The best known depiction of Zhang Sanfeng in fiction is probably in Jin Yong's wuxia novel The Heaven Sword and Dragon Saber, which is primarily set in the final years of the Yuan dynasty. In the novel, Zhang Sanfeng is a former Shaolin monk who founded the Wudang School based in the Wudang Mountains. He has seven apprentices, the "Seven Heroes of Wudang", one of whom is the father of the novel's protagonist, Zhang Wuji.

According to The Complete Collection of Mr Zhang Sanfeng, he might have been still alive in the reign of the Tianshun Emperor (r. 1457–1464) of the Ming dynasty. The emperor, who was unable to find Zhang Sanfeng, gave him the title of zhenren (Taoist immortal).

===Film and television===
- Portrayed by Alex Man in the 1980 ATV TV Series Tai Chi Master and sequel.
- Portrayed by Kenny Ho in the 1991 Chinese Television System television series Young Zhang Sanfeng.
- Portrayed by Jet Li in the 1993 film Tai Chi Master.

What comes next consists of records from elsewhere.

Lemma stop_twice_repeats_the_release_witness :
  snd (stop_in strict [] sample_session) = Py.Returned /\
  (forall h,
     input_closes h (snd (fst (stop_in strict [] sample_session)))
     = (if holds h (midi_input sample_session) then 1 else 0)%nat) /\
  hd_error
    (skipn (length (snd (fst (stop_in strict [] sample_session))))
           (snd (fst (stop_twice_in strict sample_session))))
  = Some (InputClose 0%nat).
Proof.
  destruct (stop_twice_repeats_the_release strict sample_session)
    as (_ & _ & H3 & H4 & _).
  split; [reflexivity|]. split.
  - intros h. apply (H3 eq_refl).
  - destruct (H4 eq_refl) as (t2 & c & rest & Ht & Hc & Hfirst & Hhd & _).
    rewrite Ht, skipn_app, Nat.sub_diag, skipn_all. simpl.
    rewrite Hhd, Hfirst. reflexivity.
Defined.

(* ------------------------------------------------------------------ *)
(** ** The position clock and the positions the loader stores *)

Section Position.

Lemma int_of_integer (z : Z) : Py.int (inject_Z z) = z.
Proof.
  unfold Py.int. destruct (Qle_bool 0 (inject_Z z));
    [apply Qfloor_Z | apply Qceiling_Z].
Qed.

(** The bar is the floor of the beats elapsed over the beats of a bar. *)
Lemma bar_of_floor (tempo0 : Q) (bpb : Z) (t : Q) :
  bar_of tempo0 bpb t = Qfloor (t / (60 / tempo0) / inject_Z bpb).
Proof. unfold bar_of, Py.floordiv. apply int_of_integer. Qed.

Lemma beat_of_floor (tempo0 : Q) (bpb : Z) (t : Q) :
  beat_of tempo0 bpb t =
    (t / (60 / tempo0)
     - inject_Z (bar_of tempo0 bpb t) * inject_Z bpb)%Q.
Proof. rewrite bar_of_floor. reflexivity. Qed.



Lemma floor_unique (x : Q) (k : Z) :
  (inject_Z k <= x)%Q -> (x < inject_Z (k + 1))%Q -> Qfloor x = k.
Proof.
  intros Hlo Hhi. apply Z.le_antisymm.
  - assert (H : (inject_Z (Qfloor x) < inject_Z (k + 1))%Q)
      by (eapply Qle_lt_trans; [apply Qfloor_le | exact Hhi]).
    rewrite <- Zlt_Qlt in H. lia.
  - rewrite <- (Qfloor_Z k). now apply Qfloor_resp_le.
Qed.

Lemma beat_duration_pos (tempo0 : Q) : (0 < tempo0)%Q -> (0 < 60 / tempo0)%Q.
Proof.
  intros H. apply Qlt_shift_div_l; [exact H|]. lra.
Qed.

(** For a positive tempo and signature and a time that is not negative:
    the bar is not negative, the beat lies in [[0, beats_per_bar)], and
    bar and beat together give back the beats elapsed. *)
Lemma position_decomposes (tempo0 : Q) (bpb : Z) (t : Q) :
  (0 < tempo0)%Q -> 0 < bpb -> (0 <= t)%Q ->
  0 <= bar_of tempo0 bpb t /\
  (0 <= beat_of tempo0 bpb t)%Q /\
  (beat_of tempo0 bpb t < inject_Z bpb)%Q /\
  (t / (60 / tempo0)
   == inject_Z (bar_of tempo0 bpb t) * inject_Z bpb
      + beat_of tempo0 bpb t)%Q.
Proof.
  intros Ht Hb H0.
  pose proof (beat_duration_pos tempo0 Ht) as Hbd.
  assert (HB : (0 < inject_Z bpb)%Q) by (rewrite Zlt_Qlt in Hb; exact Hb).
  set (total := (t / (60 / tempo0))%Q).
  assert (Htot : (0 <= total)%Q).
  { unfold total. apply Qle_shift_div_l; [exact Hbd|]. lra. }
  rewrite beat_of_floor. fold total. rewrite bar_of_floor. fold total.
  set (x := (total / inject_Z bpb)%Q).
  assert (Hx : (total == x * inject_Z bpb)%Q).
  { unfold x. field. lra. }
  pose proof (Qfloor_le x) as Hlo.
  pose proof (Qlt_floor x) as Hhi.
  rewrite inject_Z_plus in Hhi.
  split.
  - rewrite <- (Qfloor_Z 0). apply Qfloor_resp_le.
    unfold x. apply Qle_shift_div_l; [exact HB|].
    change (inject_Z 0) with 0%Q. rewrite Qmult_0_l. exact Htot.
  - assert (H1 : (inject_Z (Qfloor x) * inject_Z bpb <= x * inject_Z bpb)%Q)
      by (apply Qmult_le_compat_r; [exact Hlo | lra]).
    assert (H2 : (x * inject_Z bpb
                  < (inject_Z (Qfloor x) + inject_Z 1) * inject_Z bpb)%Q)
      by (apply Qmult_lt_compat_r; [exact HB | exact Hhi]).
    change (inject_Z 1) with 1%Q in H2.
    repeat split; lra.
Qed.

End Position.

Lemma clock_started (s : DogMidiSystem) (t0 now : Q) :
  sys_start_time s = Some t0 -> ~ (t0 == 0)%Q ->
  get_current_position s now =
    (bar_of (tempo s) (fst (time_signature s)) (now - t0),
     beat_of (tempo s) (fst (time_signature s)) (now - t0)).
Proof.
  intros Hs Hz. unfold get_current_position. rewrite Hs.
  destruct (Qeq_bool t0 0) eqn:E; [|reflexivity].
  apply Qeq_bool_iff in E. contradiction.
Qed.



(** X2.  With a positive tempo and signature the bar that a started
    clock reads never goes down as time passes. *)
Theorem clock_bar_monotone (s : DogMidiSystem) (t0 now1 now2 : Q) :
  sys_start_time s = Some t0 -> ~ (t0 == 0)%Q ->
  (0 < tempo s)%Q -> 0 < fst (time_signature s) -> (now1 <= now2)%Q ->
  fst (get_current_position s now1) <= fst (get_current_position s now2).
Proof.
  intros Hs Hz Ht Hb Hle.
  rewrite !(clock_started s t0 _ Hs Hz). cbn [fst].
  rewrite !bar_of_floor. apply Qfloor_resp_le.
  pose proof (beat_duration_pos (tempo s) Ht) as Hbd.
  assert (HB : (0 < inject_Z (fst (time_signature s)))%Q)
    by (rewrite Zlt_Qlt in Hb; exact Hb).
  unfold Qdiv at 1 3.
  apply Qmult_le_compat_r;
    [|apply Qlt_le_weak, Qinv_lt_0_compat; exact HB].
  unfold Qdiv at 1 3.
  apply Qmult_le_compat_r;
    [lra | apply Qlt_le_weak, Qinv_lt_0_compat; exact Hbd].
Qed.

Lemma clock_bar_monotone_witness :
  let s := set_start_time sample_session (Some 1000%Q) in
  fst (get_current_position s 1001%Q)
  <= fst (get_current_position s (10025 # 10)%Q).
Proof.
  cbv zeta.
  apply (clock_bar_monotone (set_start_time sample_session (Some 1000%Q))
           1000%Q 1001%Q (10025 # 10)%Q eq_refl).
  - intros E. vm_compute in E. discriminate.
  - reflexivity.
  - reflexivity.
  - vm_compute. discriminate.
Defined.

(* ------------------------------------------------------------------ *)
(** ** More on the loader *)

Section Loader.

Variable s : DogMidiSystem.
Variable tempi : list Q.
Variable instruments : list Instrument.

Hypothesis fresh : original_notes s = [].
Hypothesis decodes : load_raises (PrettyMIDI tempi instruments) = false.

Let s' := load_midi_file s (PrettyMIDI tempi instruments).

(** What a successful load leaves in the object. *)
Lemma load_ok_fields :
  original_notes s' =
    sort_by_start_time
      (map (note_event_of (tempo s') (fst (time_signature s)))
           (melodic_notes instruments)) /\
  time_signature s' = time_signature s /\
  midi_input s' = midi_input s /\
  sys_start_time s' = sys_start_time s /\
  (tempo s' = tempo s \/ (In (tempo s') tempi /\ ~ (tempo s' == 0)%Q)).
Proof.
  unfold s', load_midi_file. unfold load_raises in decodes.
  destruct (array_truth tempi) as [b|] eqn:Eb; [|discriminate].
  destruct b.
  - cbn. rewrite fresh. cbn.
    repeat split; try reflexivity.
    right. destruct tempi as [|t [|t2 rest]]; try discriminate.
    cbn in Eb |- *. injection Eb as Eb. apply negb_true_iff in Eb.
    split; [left; reflexivity|].
    intros E. apply Qeq_bool_iff in E. congruence.
  - cbn. rewrite fresh. cbn. repeat split; try reflexivity. now left.
Qed.

Lemma load_ok_in (n : NoteEvent) :
  In n (original_notes s') <->
  exists raw, In raw (melodic_notes instruments) /\
              n = note_event_of (tempo s') (fst (time_signature s)) raw.
Proof.
  destruct load_ok_fields as (Hn & _). rewrite Hn. split.
  - intros H.
    apply (Permutation_in _ (Permutation_sym (sort_by_start_time_perm _)))
      in H.
    apply in_map_iff in H as (raw & <- & Hraw). now exists raw.
  - intros (raw & Hraw & ->).
    apply (Permutation_in _ (sort_by_start_time_perm _)).
    apply in_map_iff. now exists raw.
Qed.

End Loader.


Lemma enumerate_from_sorted {A : Type} (l : list A) (i : nat) :
  StronglySorted (fun p q => (fst p <= fst q)%nat) (Py.enumerate_from i l) /\
  Forall (fun p => (i <= fst p)%nat) (Py.enumerate_from i l).
Proof.
  revert i. induction l as [|x l IH]; intros i; simpl.
  - split; constructor.
  - destruct (IH (S i)) as [H1 H2]. split.
    + constructor; [exact H1|].
      eapply Forall_impl; [|exact H2]. simpl. intros p Hp. lia.
    + constructor; [simpl; lia|].
      eapply Forall_impl; [|exact H2]. simpl. intros p Hp. lia.
Qed.

Lemma map_sorted {A B : Type} (R : A -> A -> Prop) (R' : B -> B -> Prop)
  (f : A -> B) (l : list A) :
  (forall a b, R a b -> R' (f a) (f b)) ->
  StronglySorted R l -> StronglySorted R' (map f l).
Proof.
  intros Hf. induction 1 as [|x l Hs IH Hall]; simpl; constructor.
  - exact IH.
  - apply Forall_map. eapply Forall_impl; [|exact Hall]. intros b. apply Hf.
Qed.

(** The fallback melody is in time order when the tempo is positive. *)
Lemma fallback_notes_sorted (t : Q) :
  (0 < t)%Q -> StronglySorted starts_before (fallback_notes t).
Proof.
  intros Ht. unfold fallback_notes, Py.enumerate.
  eapply map_sorted; [|apply enumerate_from_sorted].
  intros [i a] [j b] Hij. simpl in Hij. unfold starts_before. simpl.
  apply Qmult_le_compat_r.
  - rewrite <- Zle_Qle. lia.
  - apply Qlt_le_weak, beat_duration_pos, Ht.
Qed.

Lemma setup_output_keeps (s : DogMidiSystem) (devs : list Device) :
  original_notes (setup_output s devs) = original_notes s /\
  melody_index (setup_output s devs) = melody_index s /\
  midi_input (setup_output s devs) = midi_input s /\
  is_playing (setup_output s devs) = is_playing s /\
  sys_start_time (setup_output s devs) = sys_start_time s.
Proof.
  unfold setup_output.
  destruct (first_device _ 0 devs) as [o|]; [|repeat split].
  destruct (device_opens devs o); repeat split.
Qed.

- Portrayed by Sammo Hung in the 1993 Kung Fu Cult Master
- Portrayed by Eddie Kwan in the 1996 TVB series Rise of the Taiji Master
- Portrayed by Dicky Cheung in the 2002 TV series Taiji Prodigy
- Portrayed by Vincent Zhao in the 2002 TV series Wudang I and its sequel, 2005 TV series Wudang II.
- Portrayed by Yu Chenghui in the 2009 Wenzhou TV series The Heaven Sword and Dragon Saber
- Portrayed by Seo Hyun-Chul in the 2015–2016 SBS TV series Six Flying Dragons.
- Portrayed by Liu Yi Chen in the 2018 film Zhang Sanfeng: Peerless Hero and its 2020 sequel Tai Chi Hero.
- Portrayed by Donnie Yen in the 2022 film New Kung Fu Cult Master 1.